TH-F6A for Scanning
I have a TH-F6A and have used it scanning at airshows. It does an okay job, however the scan speed is not as fast as, say a Uniden BCD396T, but it is adequate...my casual observations are that it scans about 10 memory locations/second. I use the TH-F6A with a RH-77CA instead of the stock rubber duckie.
The features the TH-F6A has that seem to be ideal for scanning airshows are the dual receive capability, alpha numeric readout, and the ability to scan specific memory banks. With the alpha numeric readout one can instantly know what frequency is being received. With the ability to scan specific memory banks, it is easy to assign different airshow performers to separate memory banks and include/exclude them as needed.
With the dual receive I thought I could camp one receiver on the airshow boss/ announcer freq, and the other receiver on the airshow performers, but I realized that receiver A only receives (and transmits) on the amateur bands, so airband frequencies cannot be scanned...oh well. I had to transfer all scanning to receiver B. Scanning memories on receiver B works decently.
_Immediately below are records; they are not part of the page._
Definition ret {A} (a : A) : M A := fun _ c w => (c, w, Ok a).
Definition throw {A} (e : error) : M A := fun _ c w => (c, w, Err e).
Definition panic {A} (msg : string) : M A := fun _ c w => (c, w, Panic msg).

Definition bind {A B} (m : M A) (k : A -> M B) : M B :=
  fun env c w =>
    match m env c w with
    | (c', w', Ok a) => k a env c' w'
    | (c', w', Err e) => (c', w', Err e)
    | (c', w', Panic msg) => (c', w', Panic msg)
    end.

(** [if err != nil { ... }] after a call: the handler sees the error. *)
Definition orelse {A} (m : M A) (h : error -> M A) : M A :=
  fun env c w =>
    match m env c w with
    | (c', w', Err e) => h e env c' w'
    | r => r
    end.

#[local] Instance M_ret : MRet M := @ret.
#[local] Instance M_bind : MBind M := fun A B k m => bind m k.

Definition self : M Config := fun _ c w => (c, w, Ok c).
Definition inspect {A} (f : World -> A) : M A := fun _ c w => (c, w, Ok (f w)).
Definition store_data (d : option (gmap string value)) : M unit :=
  fun _ c w => (mkConfig d (file c) (path c), w, Ok tt).
Definition store_file (f : option string) : M unit :=
  fun _ c w => (mkConfig (data c) f (path c), w, Ok tt).

(** A system call on the file [name]: it is recorded; it fails when the
    environment says so, and has its effect on the world otherwise. *)
Definition sys (op : syscall) (name : string) (effect : World -> World)
  : M unit :=
  fun env c w =>
    let w' := record_call op name w in
    if fails env op then (c, w', Err (PathError op name))
    else (c, effect w', Ok tt).

(** [os.OpenFile(name, O_RDWR|O_CREATE, 0o644)]: the handle. *)
Definition OpenFile (name : string) : M string :=
  sys SysOpen name (create_if_missing name) ;; mret name.

(** [file.Stat()], of which only [Size()] is used. *)
Definition StatSize (f : string) : M nat :=
  sys SysStat f id ;;
  inspect (fun w => length (content w f)).

(** [file.Close()] with its result dropped. *)
Definition Close_ (f : string) : M unit :=
  orelse (sys SysClose f id) (fun _ => mret tt).

(** [gob.NewDecoder(file).Decode(&data)] on a handle at offset 0: the new
    [data] and the error. A failing read is the decoder's error. *)
Definition Decode (gob : Gob) (f : string)
  : M (option (gmap string value) * option error) :=
  orelse (sys SysRead f id ;;
          inspect (fun w => gobDecode gob (content w f)))
         (fun e => mret (None, Some e)).

(** [gob.NewEncoder(file).Encode(data)] on an empty file at offset 0: the
    bytes the encoder emits reach the file, all of them or, when the
    write fails, the first [short_write]. The encoder hands its bytes to
    the file message by message, in as many [Write] calls: the trace
    keeps one [SysWrite] entry for all of them, and says nothing of their
    number. *)
Definition Encode (gob : Gob) (f : string) (d : option (gmap string value))
  : M unit :=
  let '(bs, err) := gobEncode gob d in
  orelse (sys SysWrite f (set_content f bs))
         (fun e env c w =>
            (c, set_content f (take (short_write env) bs) w, Err e)) ;;
  match err with
  | Some e => throw e
  | None => mret tt
  end.

(** [fmt.Errorf(msg + ": %w", err)]. *)
Definition wrap (msg : string) : error -> error := wrapError msg.

Section WithGob.

Variable gob : Gob.

(** ** readFromFile *)
Definition readFromFile : M unit :=
  c ← self;
  file ← orelse (OpenFile (path c))
    (fun err => throw (wrap "unable to open config file" err));
  size ← orelse (StatSize file)
    (fun err =>
       Close_ file ;;
       throw (wrap "unable to stat config file" err));
  data ←
    (if (0 <? size)%nat then
       '(data, err) ← Decode gob file;
       match err with
       | Some err =>
           if negb (is_EOF err) then
             Close_ file ;;
             throw (wrap "unable to decode config file as JSON" err)
           else mret data
       | None => mret data
       end
     else mret (Some ∅));
  orelse (sys SysSeek file id)
    (fun err =>
       Close_ file ;;
       throw (wrap "unable to seek config file" err)) ;;
  store_data data ;;
  store_file (Some file).

(** ** New: the receiver starts with its path only; it is returned when
    [readFromFile] succeeds. *)
Definition New (path : string) (env : Env) (w : World)
  : World * result Config :=
  match readFromFile env (mkConfig None None path) w with
  | (c, w', Ok _) => (w', Ok c)
  | (_, w', Err e) => (w', Err e)
  | (_, w', Panic msg) => (w', Panic msg)
  end.

(** ** flushUnsafeLocked *)
Definition flushUnsafeLocked : M unit :=
  c ← self;
  match file c with
  | None => throw (errorString "config file not available")
  | Some f =>
      sys SysTruncate f (set_content f []) ;;
      sys SysSeek f id ;;
      Encode gob f (data c) ;;
      sys SysSync f id
  end.

(** ** Set (named [Set_], [Set] being a sort). Writing to a nil map
    panics. *)
Definition Set_ (key : string) (value : value) : M unit :=
  match normalize value with
  | None => throw (unsupportedType (typeName value))
  | Some value =>
      c ← self;
      match data c with
      | None => panic "assignment to entry in nil map"
      | Some m => store_data (Some (<[key := value]> m))
      end ;;
      flushUnsafeLocked
  end.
Another feature that I like about the TH-F6A is the ability to input a frequency on the fly because it has a full numeric keypad. Entering freqs on the fly with my ICOM IC-R2 is impossible to do (even though it is the same size as TH-F6A).
If one had to bring only one radio for scanning and for transmitting the TH-F6A doesn't do so poorly...it is a pretty good radio considering size and features.
In comparison to my Icom IC-R2, I believe the R2 is very slightly more sensitive than the TH-F6A. I'd say the TH-F6A receives 9 out of the 10 hits that the R2 receives.
All in all the TH-F6A does an adequate job for scanning, and it allows you to transmit, however it pales in comparison to the new, dedicated scanners like the BCD396T.